CC photo Wiki Commons
 
An interesting revelation on how GM 'solutions' are spun to the public, governments, retailers and industry bodies is worth taking note of.

A spike in commodity food prices in 2007-8 led to a 'food crisis' and hunger-fuelled riots in many areas.

Crises are known to be transformative of perceptions and actions: they can also, it seems, be harnessed to manipulate those perceptions and actions.
The cause of the price spike was an acute shortage of some key commodity crops due to drought.
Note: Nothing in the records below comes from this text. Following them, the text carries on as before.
(* ===== verification/Virtio.v ===== *)
(** * The virtio block driver (src/virtio-blk/)

    [virtio.c] (transport and split virtqueue), [blk.c] (requests) and
    [bmain.c].  The driver shares RAM with the device, so memory is part of
    the hardware: [DmaDev] has plain loads and stores, one cell per field,
    keyed by the field's address; that the fields do not overlap is proved of
    the layout the driver computes.  Device registers are 32-bit MMIO.

    What the virtio specification promises of the device is the law class
    [BlkSpec]: registers hold what was written, and a request chain published
    on the available ring is, after the notify write, eventually served
    (status, data and used-ring entry written, used index advanced). *)

From Stdlib Require Import ZArith Lia String.
From stdpp Require Import base list.
From S2P Require Import Prelude Uart Hart Run.
(* ===== verification/Shell.v ===== *)
(** * The UART command shell (src/shell/)

    [cmds.c] with its line editor and four commands, [sh_main.c], and the
    trap entry of [trap.S] at instruction level.  The registers a trap finds
    are whatever the compiled code left in them, so they are a parameter, one
    register file per [ecall].  [mscratch] and [mtvec] are part of the state:
    the trap entry changes [mscratch], which the theorems on [regs] are about. *)

From Stdlib Require Import ZArith Lia String.
From stdpp Require Import base list.
From S2P Require Import Prelude Uart Asm Hart Run.
Import Reg.

Definition LINE_MAX : nat := 128.

(** [line] and [line_len], the doublewords of memory the trap entry can
    reach, the two trap CSRs, and the number of [ecall]s so far. *)
Record shell_g : Type := ShellG {
  line : list Z; line_len : nat; dmem : Z -> Z; mscratch_ : Z; mtvec_ : Z; ecalls : nat }.

Definition set_line (l : list Z) (g : shell_g) : shell_g :=
  ShellG l (line_len g) (dmem g) (mscratch_ g) (mtvec_ g) (ecalls g).
Definition set_len (n : nat) (g : shell_g) : shell_g :=
  ShellG (line g) n (dmem g) (mscratch_ g) (mtvec_ g) (ecalls g).
Definition set_csrs (s t : Z) (g : shell_g) : shell_g :=
  ShellG (line g) (line_len g) (dmem g) s t (ecalls g).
Much media reporting at the time hinged on rhetorical demands that GM was needed to 'solve' the crisis.

However, the narrative below the headlines contained nothing more than a general call for increased productivity without a single example of how any specific GM crop could actually help the immediate situation.

These articles have been described graphically as an 'echo chamber' repeating and amplifying the same insubstantial claims.

In reality, GM played no part in the crisis at any stage: there was no re-deployment of any of the GM harvests abundant elsewhere to areas of need; biotech crops with the required drought-tolerance are decades away.

What we're left with is an acute problem which was reconstructed as a chronic problem and used to create a link to a projected need for increased global food, which was linked to a need for GM-based increases in productivity as the answer. The connections become increasingly tenuous and assumption-based as we work through them.

In fact, there has been a steady expansion of agricultural productivity due to conventional breeding spanning the pre-GM and GM-era, and which is on-going. Also, agricultural growth has consistently been projected to continue to outpace population changes (UN Food and Agriculture Organisation).
While the poor of 2007-8 became hungrier due to the increase in food prices, the unaffected moneyed came, illogically, under pressure to eat GM, but didn't. The only recorded change in GM acceptance was Asian junk-food manufacturers who were forced to start using cheap (GM) maize to make cheap ingredients for customers whom they reckoned wanted cheap junk food more than they didn't want GM.

However, noticing that the underlying cause of the food crisis was drought and so possibly linked to climate change, GM crops immediately became an 'answer' in other ways. Somehow, GM-optimised biofuel crops grown instead of food crops, and GM herbicide-tolerant crops grown without tillage became a solution.

Even at the time, some dissenting voices suggested that the large-scale diversion of US maize into biofuels and away from the food chain might have been a significant contributor to the crisis, which would make adding to the problem an unlikely 'solution'. Also, no-till agriculture has recently been shown not to mitigate carbon-emission (see THE 'GM HELPS CLIMATE CHANGE' MYTH UNRAVELS – September 2014).

More to the point, conventional plant breeding has already produced successful drought-tolerant crops. A maize-breeding programme in Africa has developed 153 new drought-tolerant varieties for use in thirteen countries. These are an existing answer to such crises.

OUR COMMENT


Besides the obvious paramount need to curb our climate-changing activities, the answers to natural food disasters lie in world-wide agricultural flexibility, diversity and self-sufficiency: that way there will always be food surpluses somewhere in the world to channel to areas of shortage. GM crops can't deliver these answers because:

  1. GM crops are too expensive to develop for limited areas or small-scale markets
  2. GM crops are too slow to develop: new GM traits can be expected to take 20 years to develop (Syngenta chairman); by the time they're a reality (if they work at all) the world will have moved on.
  3. GM technology is too limited and inflexible, dependent as it is on humanly-designed DNA with a single, non-biological purpose.
  4. The next food shortage crisis might well be caused by toxic GM food (although that will be a man-made, not a natural, disaster.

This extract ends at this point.